Problem details: Starting at the first line of the entries below, output every line exactly, up to and including the line with "Lemma valid_emits known".

(Stored data)
(** The first of two pieces of code. *)
Lemma placed_app B C s s1 s2 t1 t2 :
  compiled_stmt s s1 t1 -> compiled_stmt s1 s2 t2 -> placed B C s s2 (t1 ++ t2) ->
  placed B C s s1 t1 /\ placed B C s1 s2 t2.
Proof.
  intros C1 C2 [P1 P2 P3 P4 P5]. rewrite holes_app in P1, P2. rewrite map_app in P4.
  apply seg_app in P4 as [P4 P6]. rewrite length_map in P6. rewrite <- (cs_length _ _ _ C1) in *. split.
  - split; try done.
    + intros H. apply P1. intros [? _]%app_nil. done.
    + intros H. apply P2. intros [? _]%app_nil. done.
    + eapply emits_prefix; [apply C2|done].
  - split; try done.
    + intros H. apply P1. intros [_ ?]%app_nil. done.
    + intros H. apply P2. intros [_ ?]%app_nil. done.
    + destruct C1 as [_ C1]. by apply (loops_ext_shape _ _ _ _ C1).
Qed.

Lemma valid_emits known k g rs x s s' ins : emits s s' ins -> valid known s' k g rs x -> valid known s k g rs x.
Proof. intros E [H1 H2 H3 H4]. split; try done. by eapply emits_room. Qed.

Lemma matches_loop F (P Q : Prop) B C g k rs pc pc' r :
  (P -> Q) -> matches F P B C g k rs pc pc' r -> matches F Q B C g k rs pc pc' r.
Proof.
  intros HPQ. unfold matches. destruct r as [[o x'| |]|]; try done.
  intros (j & g' & He & Hh & Hm & Ho). exists j, g'. destruct o; try done; naive_solver.
Qed.

(** One statement and what comes after its normal end. *)
Lemma matches_then known s' F P B C g k rs pc pc1 pc2 x (m kont : Exec) :
  valid known s' k g rs x -> matches F P B C g k rs pc pc1 (m x) ->
  (forall g1 rs1 x1, valid known s' k g1 rs1 x1 -> matches F P B C g1 k rs1 pc1 pc2 (kont x1)) ->
  matches F P B C g k rs pc pc2 (andthen m kont x).
Proof.
  intros [V1 V2 V3 V4] H Hk. unfold andthen. destruct (m x) as [[o x1| |]|]; [|done|done|done].
  pose proof H as (j & g1 & He & Hh & Hm & Ho). destruct o; try exact H.
  destruct Ho as [-> (rs1 & Hr & Hl)]. eapply matches_after; [done|done|done|]. apply Hk. split; try done.
  - unfold room in *. by rewrite Hl.
  - intros n Hn. by apply Hm, V4.
Qed.

(** A normal end, here. *)
Lemma matches_here known s' F P B C g k rs pc x :
  valid known s' k g rs x -> matches F P B C g k rs pc pc (Some (SOut ONormal x)).
Proof.
  intros [V1 V2 V3 V4]. exists 0%nat, g. split; [done|]. split; [done|]. split; [apply mono_refl|].
  split; [done|]. by exists rs.
Qed.

Lemma sound_skip known F : sound known F (sret tt) no_effect.
Proof.
  intros s s' Hm Hs [= <-]. exists []. split; [by apply (cs_up s s []); [apply emits_refl|]|].
  intros B C g k rs x _ Hv. by eapply matches_here.
Qed.
(** * Code with its operands in range *)

(** The registers an instruction names, the instructions behind it in [rest].
    A call and MAKE_CLOSURE read hints there. *)
Definition range (from n : Z) : list Z := map (fun k => from + Z.of_nat k) (seq 0 (Z.to_nat n)).
Fixpoint capture_regs (rest : list Instruction) : list Z :=
  match rest with
  | h :: rest => if bool_decide (op h = LOAD_CAPTURE) && (a h =? 0) then b h :: capture_regs rest else []
  | [] => []
  end.
Definition hint_of (rest : list Instruction) : option Instruction :=
  match rest with
  | h :: _ => if bool_decide (op h = NOP) then Some h else None
  | [] => None
  end.
Definition touched (i : Instruction) (rest : list Instruction) : list Z :=
  match op i with
  | LOAD_CONST | LOAD_CONST_W | LOAD_NULL | LOAD_TRUE | LOAD_FALSE | LOAD_INT
  | LOAD_GLOBAL | STORE_GLOBAL | CHECK_DEFINED | NEW_ARRAY | NEW_ASSOC
  | JUMP_IF_FALSE | JUMP_IF_TRUE | JUMP_IF_NULL | RETURN | LOAD_CAPTURE | THROW | LOAD_EXC | LOAD_ARGC => [a i]
  | MOVE | LOAD_VAR | STORE_VAR | UNM | BNOT | NOT | TYPE_OF | TO_INT | TO_FLOAT | TO_STR | TO_BOOL
  | ARRAY_PUSH | ARRAY_LEN | GET_FIELD => [a i; b i]
  | ADD | SUB | MUL | DIV | MOD | POW | BAND | BOR | BXOR | SHL | SHR | CONCAT
  | EQ | NEQ | LT | GT | LTE | GTE | CMP3 | COALESCE | ARRAY_GET | ARRAY_SET | ASSOC_APPEND => [a i; b i; c i]
  | SET_FIELD => [a i; c i]
  | CALL | TAIL_CALL => a i :: b i :: match hint_of rest with Some h => range (c i) (a h) | None => [] end
  | CALL_BUILTIN => match hint_of rest with Some h => a i :: range (c i) (a h) | None => [a i; c i] end
  | MAKE_CLOSURE => a i :: capture_regs rest
  | FOR_PREP => [a i; a i + 1; b i]
  | FOR_STEP => [a i; a i + 1; a i + 2; a i + 3]
  | _ => []
  end.
(** The constants it names *)
Definition consts (i : Instruction) (rest : list Instruction) : list Z :=
  match op i with
  | LOAD_CONST | SET_FIELD => [b i]
  | LOAD_CONST_W | LOAD_GLOBAL | STORE_GLOBAL | CHECK_DEFINED => [bx i]
  | GET_FIELD => [c i]
  | CALL => match hint_of rest with Some h => if bx h =? 0 then [] else [bx h - 1] | None => [] end
  | _ => []
  end.
Definition below (n x : Z) : bool := (0 <=? x) && (x <? n).
Definition ins_ok (p : FunctionProto) (i : Instruction) (rest : list Instruction) : bool :=
  forallb (below (reg_count p)) (touched i rest) &&
  forallb (below (Z.of_nat (length (constants p)))) (consts i rest) &&
  match op i with
  | MAKE_CLOSURE => below (Z.of_nat (length (nested p))) (Z.lor (b i) (Z.shiftl (c i) 8))
  | CALL | TAIL_CALL => match hint_of rest with Some h => 0 <=? a h | None => true end
  | _ => true
  end.
Fixpoint code_ok (p : FunctionProto) (code : list Instruction) : bool :=
  match code with [] => true | i :: rest => ins_ok p i rest && code_ok p rest end.
Fixpoint proto_ok (p : FunctionProto) : bool :=
  (0 <=? arity p) && (arity p <=? reg_count p) && code_ok p (code p) && forallb proto_ok (nested p).

(** * Frames in order *)

Definition reg_num (f : Frame) : nat := Z.to_nat (reg_count (f_proto f)).
(** Every frame has its registers, between its base and that of the next one;
    its result goes to a register of the frame below. *)
Fixpoint stack_ok (frames : list Frame) (top : nat) : Prop :=
  match frames with
  | [] => True
  | f :: s =>
      proto_ok (f_proto f) = true /\ (base f + reg_num f <= top)%nat /\
      match s with
      | [] => True
      | g :: _ => 0 <= ret_reg f -> (base g <= Z.to_nat (ret_reg f) < base g + reg_num g)%nat
      end /\ stack_ok s (base f)
  end.
Definition closures_ok (cs : gmap loc Closure) : Prop :=
  forall l cl, cs !! l = Some cl -> proto_ok (proto cl) = true.
Definition handlers_ok (es : list TryCatchEntry) : Prop := Forall (fun e => (1 <= frame_depth e)%nat) es.
Record vm_ok (vm : VM) : Prop := {
  ok_stack : stack_ok (call_stack vm) (length (regs vm));
  ok_depth : (length (call_stack vm) <= MAX_CALL_DEPTH)%nat;
  ok_closures : closures_ok (closures vm);
  ok_handlers : handlers_ok (try_stack vm) }.

Lemma stack_ok_mono s : forall t t', (t <= t')%nat -> stack_ok s t -> stack_ok s t'.
Proof. destruct s as [|f s]; [done|]. cbn. intros t t' Ht (H1 & H2 & H3 & H4). split_and!; [done|lia|done..]. Qed.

Solution to the problem:
(** The first of two pieces of code. *)
Lemma placed_app B C s s1 s2 t1 t2 :
  compiled_stmt s s1 t1 -> compiled_stmt s1 s2 t2 -> placed B C s s2 (t1 ++ t2) ->
  placed B C s s1 t1 /\ placed B C s1 s2 t2.
Proof.
  intros C1 C2 [P1 P2 P3 P4 P5]. rewrite holes_app in P1, P2. rewrite map_app in P4.
  apply seg_app in P4 as [P4 P6]. rewrite length_map in P6. rewrite <- (cs_length _ _ _ C1) in *. split.
  - split; try done.
    + intros H. apply P1. intros [? _]%app_nil. done.
    + intros H. apply P2. intros [? _]%app_nil. done.
    + eapply emits_prefix; [apply C2|done].
  - split; try done.
    + intros H. apply P1. intros [_ ?]%app_nil. done.
    + intros H. apply P2. intros [_ ?]%app_nil. done.
    + destruct C1 as [_ C1]. by apply (loops_ext_shape _ _ _ _ C1).
Qed.

Lemma valid_emits known k g rs x s s' ins : emits s s' ins -> valid known s' k g rs x -> valid known s k g rs x.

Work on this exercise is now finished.